● **Exercise directions**:
All of the records below are to be copied exactly.

___ Provided information

(** * Real-estate listing extraction and monitor scheduling

    A shallow embedding of the decision logic of the real-estate agent:
    - [Tools]     : src/realEstateTools.js, the tiered extraction pipeline
                    (specialised actor, rendered page, model extraction,
                    pattern extraction, simple HTTP scraping);
    - [Scheduler] : scheduler.js, the monitor sweep (eligibility, novelty
                    diff, rescheduling).

    JavaScript values are embedded in [Js]; awaited collaborators (Apify
    actors, the page loader, the chat model, axios/cheerio, the key-value
    store, the clock) are explicit arguments. *)

From Stdlib Require Import ZArith QArith List Bool Ascii Lia.
From stdpp Require Import gmap strings pretty list.
Import ListNotations.
Close Scope Q_scope.
Open Scope Z_scope.
Open Scope string_scope.

Set Warnings "-register-all,-abstract-large-number".

(* ===================================================================== *)
(** ** JavaScript values and control flow *)
(* ===================================================================== *)

Module Js.
(* ===== verification/BitArray.v ===== *)
(** * Bit arrays: src/libs/bits/bit_array.go

    [BitArray] is the code's structure: the number of bits and the 64-bit
    words holding them, bit [i] in word [i/64].  A nil pointer is [None].
    The lock of the structure is not modelled: every method takes it for its
    whole body, so each definition below is one atomic step. *)

From Stdlib Require Import ZArith Lia Ascii.
From stdpp Require Import prelude list sorting strings.
From S2P Require Import Prelude.

Local Open Scope Z_scope.

Record BitArray := mkBitArray { Bits : Z; Elems : list Z }.

(** [uint64(1) << uint(n)]: zero for a shift count of 64 or more, and a
    negative [n] converts to such a count. *)
Definition shl1 (n : Z) : Z := if (0 <=? n) && (n <? 64) then Z.shiftl 1 n else 0.

(** [^x] on [uint64]. *)
Definition not64 (x : Z) : Z := Z.lxor x (two64 - 1).

(** [copy(dst, src)] on slices. *)
Definition go_copy {A} (dst src : list A) : list A :=
  take (length dst) src ++ drop (length src) dst.

(** The number of words for [bits] bits, [(bits+63)/64]. *)
Definition words (bits : Z) : nat := Z.to_nat (Z.quot (bits + 63) 64).

Definition NewBitArray (bits : Z) : option BitArray :=
  if bits <=? 0 then None else Some (mkBitArray bits (replicate (words bits) 0)).

Definition Size (bA : option BitArray) : Z :=
  match bA with None => 0 | Some b => Bits b end.

Definition getIndex {E} (bA : BitArray) (i : Z) : outcome E bool :=
  if Bits bA <=? i then Ok false
  else e ← idx (Elems bA) (Z.quot i 64);
       Ok (0 <? Z.land e (shl1 (Z.rem i 64))).

Definition GetIndex {E} (bA : option BitArray) (i : Z) : outcome E bool :=
  match bA with None => Ok false | Some b => getIndex b i end.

______

● **Answer space**:
(** * Real-estate listing extraction and monitor scheduling

    A shallow embedding of the decision logic of the real-estate agent:
    - [Tools]     : src/realEstateTools.js, the tiered extraction pipeline
                    (specialised actor, rendered page, model extraction,
                    pattern extraction, simple HTTP scraping);
    - [Scheduler] : scheduler.js, the monitor sweep (eligibility, novelty
                    diff, rescheduling).

    JavaScript values are embedded in [Js]; awaited collaborators (Apify
    actors, the page loader, the chat model, axios/cheerio, the key-value
    store, the clock) are explicit arguments. *)

From Stdlib Require Import ZArith QArith List Bool Ascii Lia.
From stdpp Require Import gmap strings pretty list.
Import ListNotations.
Close Scope Q_scope.
Open Scope Z_scope.
Open Scope string_scope.

Set Warnings "-register-all,-abstract-large-number".

(* ===================================================================== *)
(** ** JavaScript values and control flow *)
(* ===================================================================== *)

Module Js.
(* ===== verification/BitArray.v ===== *)
(** * Bit arrays: src/libs/bits/bit_array.go

    [BitArray] is the code's structure: the number of bits and the 64-bit
    words holding them, bit [i] in word [i/64].  A nil pointer is [None].
    The lock of the structure is not modelled: every method takes it for its
    whole body, so each definition below is one atomic step. *)

From Stdlib Require Import ZArith Lia Ascii.
From stdpp Require Import prelude list sorting strings.
From S2P Require Import Prelude.

Local Open Scope Z_scope.

Record BitArray := mkBitArray { Bits : Z; Elems : list Z }.

(** [uint64(1) << uint(n)]: zero for a shift count of 64 or more, and a
    negative [n] converts to such a count. *)
Definition shl1 (n : Z) : Z := if (0 <=? n) && (n <? 64) then Z.shiftl 1 n else 0.

(** [^x] on [uint64]. *)
Definition not64 (x : Z) : Z := Z.lxor x (two64 - 1).

(** [copy(dst, src)] on slices. *)
Definition go_copy {A} (dst src : list A) : list A :=
  take (length dst) src ++ drop (length src) dst.

(** The number of words for [bits] bits, [(bits+63)/64]. *)
Definition words (bits : Z) : nat := Z.to_nat (Z.quot (bits + 63) 64).

Definition NewBitArray (bits : Z) : option BitArray :=
  if bits <=? 0 then None else Some (mkBitArray bits (replicate (words bits) 0)).

Definition Size (bA : option BitArray) : Z :=
  match bA with None => 0 | Some b => Bits b end.

Definition getIndex {E} (bA : BitArray) (i : Z) : outcome E bool :=
  if Bits bA <=? i then Ok false
  else e ← idx (Elems bA) (Z.quot i 64);
       Ok (0 <? Z.land e (shl1 (Z.rem i 64))).

Definition GetIndex {E} (bA : option BitArray) (i : Z) : outcome E bool :=
  match bA with None => Ok false | Some b => getIndex b i end.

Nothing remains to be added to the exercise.